Quick Guide

Of course, follow the installation instructions first. A complete working example is shown below, and in the section that follows each command is described in detail.

Basic example

Here we show the input file required for the study of the solvation of a protein by the TMAO solvent, which is a molecule with 14 atoms. The protein is assumed to be at infinite dilution in the simulation. The trajectory of the simulation is in DCD format in this example, which is the default output of NAMD and CHARMM simulation packages.

Input files

The files necessary to run this would be:

  • system.pdb: a PDB file of the complete simulated system.
  • trajectory.dcd: the simulation trajectory, here exemplified in the DCD format.
  • script.jl: the Julia script, described below.

These files are not provided for this example. For complete running examples, please check our examples section.

The Julia script

# Activate environment (see the Installation -> Recommended Workflow manual section)
import Pkg;
Pkg.activate(".");

# Load packages
using ComplexMixtures
using PDBTools
using Plots

# Load PDB file of the system
atoms = readPDB("./system.pdb")

# Select the protein and the TMAO molecules
protein = select(atoms, "protein")
tmao = select(atoms, "resname TMAO")

# Setup solute and solvent structures. We need to provide
# either the number of atoms per molecule, or the number
# of molecules in each selection.
solute = AtomSelection(protein, nmols=1)
solvent = AtomSelection(tmao, natomspermol=14)

# Run the calculation over the trajectory.dcd file and get results: 
# this is the computationally intensive part of the calculation.
results = mddf("./trajectory.dcd", solute, solvent, Options(bulk_range=(8.0, 12.0)))

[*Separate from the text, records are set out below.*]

(** * AWS inventory and diagram generator: a shallow embedding

    The models follow the Python sources:
    - [aws_clients/ecs.py]              module [ECSClient]
    - [models/vpc.py]                   module [Models]
    - [main.py]                         module [Inventory]
    - [diagram_generator_detailed.py]   modules [Doc], [Detailed]
    - [diagram_generator_drawio.py]     module [Drawio]
    - [diagram_generator.py]            module [Overview]
    - the [json] calls of [main.py] and of the generators: module [Json]

    Python lists are Rocq lists, [str] is [string] (one [ascii] per
    code point, each below 256), dictionaries are insertion-ordered association lists, a
    raised exception is the [Raise] branch of [result], and code that talks
    to the provider runs in a small state monad whose state is the log of
    the API calls issued so far.  The first part of the file holds the
    models, the second part the properties proved about them. *)

From Stdlib Require Import String Ascii List ZArith Arith Bool Lia.
From Stdlib Require DecimalString DecimalPos DecimalN DecimalFacts.
Import ListNotations.
Local Open Scope string_scope.
Local Open Scope list_scope.
Set Warnings "-register-all".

# Save the results to recover them later if required
save(results, "./results.json")

# Plot the some of the most important results.
#
# - The results.d array contains the distances. 
# - The results.mddf array contains the MDDF.
# - The results.kb array contains the Kirkwood-Buff integrals.
#
plot(results.d, results.mddf, xlabel="d / Å", ylabel="MDDF") # plot the MDDF
savefig("./mddf.pdf")
plot(results.d, results.kb, xlabel="d / Å", ylabel="KB / cm³ mol⁻¹") # plot the KB 
savefig("./kb.pdf")

Given that this code is saved into a file named script.jl, it can be run within the Julia REPL with:

julia> include("script.jl")

or directly with:

julia -t auto script.jl

where -t auto will launch julia with multi-threading. It is highly recommended to use multi-threading!

Note

Some newer CPUs have "fast" and "slow" cores, designed for performance or energy savings. Thus using all cores, with -t auto, may not be the best strategy for optimal performance. Experimenting with different number of cores using -t N where N is the number of cores used is always necessary for tunning performance.

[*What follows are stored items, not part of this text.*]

Lemma add_task_buy_milk_witness :
  exists t,
    tasks (handle_add_task "123e4567-e89b-12d3-a456-426614175007" Demo.now
             seed_user1 "Buy milk" None (Some low) None seed_db).2
      !! "123e4567-e89b-12d3-a456-426614175007" = Some t
    /\ tasks seed_db !! "123e4567-e89b-12d3-a456-426614175007" = None
    /\ status t = pending /\ priority t = low
    /\ t ∈ listed (handle_list_tasks seed_user1 None
                     (handle_add_task "123e4567-e89b-12d3-a456-426614175007"
                        Demo.now seed_user1 "Buy milk" None (Some low) None
                        seed_db).2)
    /\ (t ∉ listed (handle_list_tasks seed_user2 None
                      (handle_add_task "123e4567-e89b-12d3-a456-426614175007"
                         Demo.now seed_user1 "Buy milk" None (Some low) None
                         seed_db).2)).
Proof.
  destruct (add_task_buy_milk "123e4567-e89b-12d3-a456-426614175007" Demo.now
              seed_user1 seed_db) as (_ & _ & H).
  - eexists. reflexivity.
  - destruct (H "123e4567-e89b-12d3-a456-426614175007" eq_refl)
      as (_ & Hfresh & _ & _ & t & Hl & _ & _ & _ & Hs & Hp & Hin & _ & Hout).
    exists t. do 5 (split; [done|]).
    apply (Hout seed_user2 None). discriminate.
Defined.

(** A generated identifier that is already the key of another user's task
    leaves that task alone. *)
Example add_task_used_key :
  handle_add_task (id seed_task_cicd) Demo.now seed_user1
    "Buy milk" None (Some low) None seed_db
  = (Raised (IntegrityError "tasks_pkey"), seed_db).
Proof. reflexivity. Qed.

(** Without the user row nothing is created. *)
Example add_task_unknown_user :
  handle_add_task "123e4567-e89b-12d3-a456-426614175007" Demo.now "nobody"
    "Buy milk" None (Some low) None seed_db
  = (Returned (ToolErr "User not found: nobody"), seed_db).
Proof. reflexivity. Qed.

End ToolFacts.

(** ** Chat orchestrator, conversation store and response shape *)

Module ChatFacts.

Import Tools Chat.

Lemma next_id_above (ids : list Z) (i : Z) : i ∈ ids -> (i < next_id ids)%Z.
Proof.
  unfold next_id. induction ids as [|j ids IH]; intros Hin.
  - by apply not_elem_of_nil in Hin.
  - apply elem_of_cons in Hin as [->|Hin]; simpl; [lia|].
    specialize (IH Hin). lia.
Qed.

Lemma next_id_fresh (ids : list Z) : next_id ids ∉ ids.
Proof. intros Hin. apply next_id_above in Hin. lia. Qed.

Lemma next_id_positive (ids : list Z) : (0 < next_id ids)%Z.
Proof. unfold next_id. induction ids; simpl; lia. Qed.

Lemma find_conversation_last (cs : list Conversation) (c : Conversation) :
  conv_id c ∉ (conv_id <$> cs) ->
  find_conversation (conv_id c) (cs ++ [c]) = Some c.
Proof.
  unfold find_conversation. induction cs as [|c' cs IH]; intros Hf; simpl.
  - by rewrite bool_decide_eq_true_2.
  - rewrite fmap_cons, not_elem_of_cons in Hf. destruct Hf as [Hne Hf].
    rewrite bool_decide_eq_false_2 by congruence. by apply IH.
Qed.

Lemma touch_id (now : Timestamp) (cid : Z) (c : Conversation) :
  conv_id (touch now cid c) = conv_id c.
Proof. unfold touch. by destruct (bool_decide _). Qed.

Lemma touch_owner (now : Timestamp) (cid : Z) (c : Conversation) :
  conv_user_id (touch now cid c) = conv_user_id c.
Proof. unfold touch. by destruct (bool_decide _). Qed.

Lemma touch_ids (now : Timestamp) (cid : Z) (cs : list Conversation) :
  conv_id <$> (touch now cid <$> cs) = conv_id <$> cs.
Proof.
  induction cs as [|c cs IH]; [done|].
  rewrite !fmap_cons, touch_id. by f_equal.
Qed.

(** Touching a key no row has changes nothing. *)
Lemma touch_absent (now : Timestamp) (cid : Z) (cs : list Conversation) :
  cid ∉ (conv_id <$> cs) -> touch now cid <$> cs = cs.
Proof.
  induction cs as [|c cs IH]; intros Hf; [done|].
  rewrite fmap_cons, not_elem_of_cons in Hf. destruct Hf as [Hne Hf].
  rewrite fmap_cons, IH by done. f_equal.
  unfold touch. by rewrite bool_decide_eq_false_2.
Qed.

Section Conversations.

Variable agent : string -> list Message -> string -> option (string * list ToolCall).
Variable exec_tool : string -> ToolCall -> TaskDB -> ToolResult * TaskDB.

(** The agent call succeeds. *)
Hypothesis agent_answers : forall ctx hist msg, is_Some (agent ctx hist msg).

(** A request without id: one conversation is appended, owned by the
    caller, under a key no earlier conversation has, and the response
    names it. *)
Lemma orchestrate_new (now u m : string) (w : World) :
  exists resp c,
    orchestrate agent exec_tool now u (mkChatRequest m None) w
      = (inr resp, (orchestrate agent exec_tool now u (mkChatRequest m None) w).2)
    /\ conversations
         (store (orchestrate agent exec_tool now u (mkChatRequest m None) w).2)
       = conversations (store w) ++ [c]
    /\ conv_id c = conversation_id resp
    /\ conv_user_id c = u
    /\ (conv_id c ∉ conv_id <$> conversations (store w))
    /\ (0 < conv_id c)%Z.
Proof.
  unfold orchestrate. simpl.
  set (n := next_id (conv_id <$> conversations (store w))).
  set (c := mkConversation n u None now now).
  destruct (agent_answers ("Current user ID: " +:+ u)
              (filter (λ m0, msg_conversation_id m0 = n) (messages (store w))) m)
    as [[text calls] Ha].
  rewrite Ha.
  destruct (execute_tools exec_tool u calls (task_db w)) as [records db'] eqn:He.
  eexists _, c. simpl. split; [reflexivity|].
  assert (Hfresh : n ∉ (conv_id <$> conversations (store w)))
    by apply next_id_fresh.
  split.
  - rewrite fmap_app, touch_absent by done. simpl. f_equal.
    unfold touch. simpl. by rewrite bool_decide_eq_true_2.
  - repeat split; try done. apply next_id_positive.
Qed.

(** A request naming a conversation of the caller: no conversation is
    added or removed, and the two messages of the exchange are appended
    under that conversation. *)
Lemma orchestrate_existing (now u m : string) (w : World) (c : Conversation) :
  find_conversation (conv_id c) (conversations (store w)) = Some c ->
  conv_user_id c = u ->
  exists resp a b,
    orchestrate agent exec_tool now u (mkChatRequest m (Some (conv_id c))) w
      = (inr resp, (orchestrate agent exec_tool now u
                      (mkChatRequest m (Some (conv_id c))) w).2)
    /\ conversation_id resp = conv_id c
    /\ conv_id <$> conversations
         (store (orchestrate agent exec_tool now u
                   (mkChatRequest m (Some (conv_id c))) w).2)
       = conv_id <$> conversations (store w)
    /\ messages (store (orchestrate agent exec_tool now u
                          (mkChatRequest m (Some (conv_id c))) w).2)
       = messages (store w) ++ [a; b]
    /\ msg_conversation_id a = conv_id c /\ msg_role a = user
    /\ msg_content a = m
    /\ msg_conversation_id b = conv_id c /\ msg_role b = assistant
    /\ msg_content b = response resp.
Proof.
  intros Hfind Hown. unfold orchestrate. simpl. rewrite Hfind.
  destruct (decide (conv_user_id c ≠ u)); [contradiction|].
  destruct (agent_answers ("Current user ID: " +:+ u)
              (filter (λ m0, msg_conversation_id m0 = conv_id c)
                 (messages (store w))) m)
    as [[text calls] Ha].
  rewrite Ha.
  destruct (execute_tools exec_tool u calls (task_db w)) as [records db'] eqn:He.
  eexists _, _, _. simpl. split; [reflexivity|].
  split; [reflexivity|]. split; [apply touch_ids|].
  split; [reflexivity|]. simpl. done.
Qed.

Detailed description of the example

Start julia and load the ComplexMixtures package, using:

using ComplexMixtures

And here we will use the PDBTools package to obtain the selections of the solute and solvent molecules:

using PDBTools

(see Set solute and solvent for details).

The fastest way to understand how to use this package is through an example.

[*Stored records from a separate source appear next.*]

(** * Orlando PD active-calls monitor: a shallow embedding of
    [orlando_pd_monitor.py] and the properties of its poll / dedup / notify
    loop.

    Python values are modelled as follows.
    - [str] is a sequence of Unicode code points ([pystr], a list of [N]);
      ASCII literals of the source are written [py "..."].
    - [int] is [Z]; [len(...)] results are [nat].
    - the [set] inside [NotificationTracker] is a [gset pystr].
    - an exception is a value of [exn]; a call that may raise returns an
      [outcome].
    - the network ([requests.get], [requests.post], [resend.Emails.send]) and
      [time.sleep] act on an explicit [World]: the replies of the network are
      given by a [Network] oracle that sees the history of effects so far, and
      every effect is appended to that history.
    - the standard-library functions the program calls but does not define
      (the XML parser, [datetime.strptime], the Unicode upper-case table) are
      the fields of the [Library] class.
    Logging is not modelled. Asynchronous interrupts ([KeyboardInterrupt]) are
    outside the model: every exception of [exn] is an [Exception]. *)

From Stdlib Require Import String Ascii.
From stdpp Require Import base gmap sets list.

#[local] Open Scope Z_scope.
#[local] Set Warnings "-register-all".

(** ** Strings *)

Module Str.

(** A Unicode code point. *)
Definition char := N.

(** A Python [str]. *)
Definition pystr := list char.

(** An ASCII literal of the source. *)
Definition py (s : string) : pystr :=
  (fun a => N_of_ascii a) <$> list_ascii_of_string s.

(** [str.isspace] of one code point: the code points Python treats as
    whitespace in [str.strip()]. *)
Definition is_space (c : char) : bool :=
  ((9 <=? c) && (c <=? 13) || (28 <=? c) && (c <=? 32)
   || (c =? 133) || (c =? 160) || (c =? 5760)
   || (8192 <=? c) && (c <=? 8202)
   || (c =? 8232) || (c =? 8233) || (c =? 8239) || (c =? 8287)
   || (c =? 12288))%N.

Fixpoint lstrip (s : pystr) : pystr :=
  match s with
  | c :: s' => if is_space c then lstrip s' else s
  | [] => []
  end.

Definition rstrip (s : pystr) : pystr := reverse (lstrip (reverse s)).

(** [s.strip()] *)
Definition strip (s : pystr) : pystr := rstrip (lstrip s).

(** [s.startswith(p)] *)
Fixpoint startswith (s p : pystr) : bool :=
  match p, s with
  | [], _ => true
  | _ :: _, [] => false
  | a :: p', b :: s' => (a =? b)%N && startswith s' p'
  end.

(** [needle in hay] for two strings: substring test. *)
Fixpoint str_in (needle hay : pystr) : bool :=
  startswith hay needle ||
  match hay with
  | [] => false
  | _ :: hay' => str_in needle hay'
  end.

(** [s.split(sep)] for a one-character separator. *)
Fixpoint split (sep : char) (s : pystr) : list pystr :=
  match s with
  | [] => [[]]
  | c :: s' =>
      if (c =? sep)%N then [] :: split sep s'
      else match split sep s' with
           | w :: ws => (c :: w) :: ws
           | [] => [[c]]
           end
  end.

(** Truthiness of a string: non-empty. *)
Definition truthy (s : pystr) : bool :=
  match s with [] => false | _ :: _ => true end.

(** Truthiness of an [Optional[str]]. *)
Definition truthy_opt (o : option pystr) : bool :=
  match o with Some s => truthy s | None => false end.

End Str.
Export Str.

(** ** Exceptions *)

(** The exception classes the program distinguishes in its [except] clauses.
    [Timeout], [ConnectionError] and [HTTPError] are subclasses of
    [requests.exceptions.RequestException]; all are subclasses of
    [Exception]. [OverflowError] and [OSError] are what [time.sleep] raises
    besides [ValueError]; a plain [OSError] is no [RequestException]. *)
Inductive exn :=
| Timeout
| ConnectionError
| HTTPError
| RequestException
| ParseError
| ValueError
| OverflowError
| OSError
| OtherException.

(** [isinstance(e, requests.exceptions.RequestException)] *)
Definition is_request_exception (e : exn) : bool :=
  match e with
  | Timeout | ConnectionError | HTTPError | RequestException => true
  | ParseError | ValueError | OverflowError | OSError | OtherException => false
  end.

(** The result of a call that may raise. *)
Inductive outcome (A : Type) :=
| Returns (a : A)
| Raises (e : exn).
Arguments Returns {A} a.
Arguments Raises {A} e.

(** ** Library functions *)

Record datetime := {
  dt_year : Z; dt_month : Z; dt_day : Z; dt_hour : Z; dt_minute : Z
}.

(** An [xml.etree.ElementTree.Element]: tag, attribute dictionary, text
    ([None] when the element has no text before its first child) and
    children in document order. *)
Inductive Element :=
| mkElement (tag : pystr) (attrib : gmap pystr pystr)
            (text : option pystr) (children : list Element).

Definition tag (e : Element) : pystr :=
  match e with mkElement t _ _ _ => t end.
Definition attrib (e : Element) : gmap pystr pystr :=
  match e with mkElement _ a _ _ => a end.
Definition text (e : Element) : option pystr :=
  match e with mkElement _ _ x _ => x end.
Definition children (e : Element) : list Element :=
  match e with mkElement _ _ _ c => c end.

(** [e.findall(t)] for a plain tag name: the direct children with that
    tag, in document order. *)
Definition findall (t : pystr) (e : Element) : list Element :=
  filter (fun c => tag c = t) (children e).

(** [e.find(t)] for a plain tag name: the first direct child with that
    tag, [None] when there is none. *)
Definition find (t : pystr) (e : Element) : option Element :=
  head (findall t e).

(** [e.get(key, default)] *)
Definition get (key default : pystr) (e : Element) : pystr :=
  match attrib e !! key with
  | Some v => v
  | None => default
  end.

(** What the program takes from Python's libraries.
    - [unicode_upper c]: the full upper-case mapping of a non-ASCII code
      point ([str.upper] maps each code point on its own).
    - [strptime s]: [datetime.strptime(s, "%m/%d/%Y %H:%M")], [None] when it
      raises [ValueError].
    - [fromstring s]: [ET.fromstring(s)]. *)
Class Library := {
  unicode_upper : char -> pystr;
  strptime : pystr -> option datetime;
  fromstring : pystr -> outcome Element
}.

Section Upper.
Context {L : Library}.

Definition upper_char (c : char) : pystr :=
  if ((97 <=? c) && (c <=? 122))%N then [(c - 32)%N]
  else if (c <? 128)%N then [c]
  else unicode_upper c.

(** [s.upper()] *)
Definition upper (s : pystr) : pystr := s ≫= upper_char.
End Upper.

(** ** NotificationTracker *)

Record NotificationTracker := {
  notified_incidents : gset pystr
}.

(** [NotificationTracker()] *)
Definition NotificationTracker_init : NotificationTracker :=
  {| notified_incidents := ∅ |}.

Definition is_already_notified
  (self : NotificationTracker) (incident_number : pystr) : bool :=
  bool_decide (incident_number ∈ notified_incidents self).

Definition mark_as_notified
  (self : NotificationTracker) (incident_number : pystr) : NotificationTracker :=
  {| notified_incidents := {[incident_number]} ∪ notified_incidents self |}.

Definition get_notification_count (self : NotificationTracker) : nat :=
  size (notified_incidents self).

(** The three methods as operations, to speak about arbitrary sequences of
    calls on one tracker. *)
Inductive tracker_op :=
| OpIsAlreadyNotified (incident_number : pystr)
| OpMarkAsNotified (incident_number : pystr)
| OpGetNotificationCount.

Definition tracker_apply
  (self : NotificationTracker) (op : tracker_op) : NotificationTracker :=
  match op with
  | OpIsAlreadyNotified _ => self
  | OpMarkAsNotified i => mark_as_notified self i
  | OpGetNotificationCount => self
  end.

Definition tracker_run
  (self : NotificationTracker) (ops : list tracker_op) : NotificationTracker :=
  foldl tracker_apply self ops.

(** ** PoliceCall and Config *)

Record PoliceCall := {
  incident_number : pystr;
  datetime_str : pystr;
  call_type : pystr;
  location : pystr;
  district : pystr;
  parsed_datetime : option datetime
}.

Record Config := {
  ntfy_topic : pystr;
  search_term : pystr;
  poll_interval : Z;
  ntfy_url : pystr;
  resend_api_key : option pystr;
  email_from : option pystr;
  email_to : list pystr;
  email_enabled : bool
}.

Definition DEFAULT_POLL_INTERVAL : Z := 30.
Definition DEFAULT_SEARCH_TERM : pystr := py "FORELAND".

(** ** Effects *)

(** A [requests.Response], as far as the program looks at it: what its
    [raise_for_status()] does (it returns, or raises [HTTPError] when the
    status of the response is an error status; which statuses are errors is
    the library's matter) and its [text] attribute. *)
Record Response := {
  raise_for_status : outcome unit;
  response_text : pystr
}.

Let us consider a system of three components: a protein, water, a cosolvent: TMAO (trimetylamine-N-oxyde), which is a common osmolyte known to stabilize protein structures. A picture of this system is shown below, with the protein in blue, water, and TMAO molecules. The system was constructed with Packmol and the figure was produced with VMD.

We want to study the interactions of the protein with TMAO in this example. The computation of the MDDF is performed by defining the solute and solvent selections, and running the calculation on the trajectory.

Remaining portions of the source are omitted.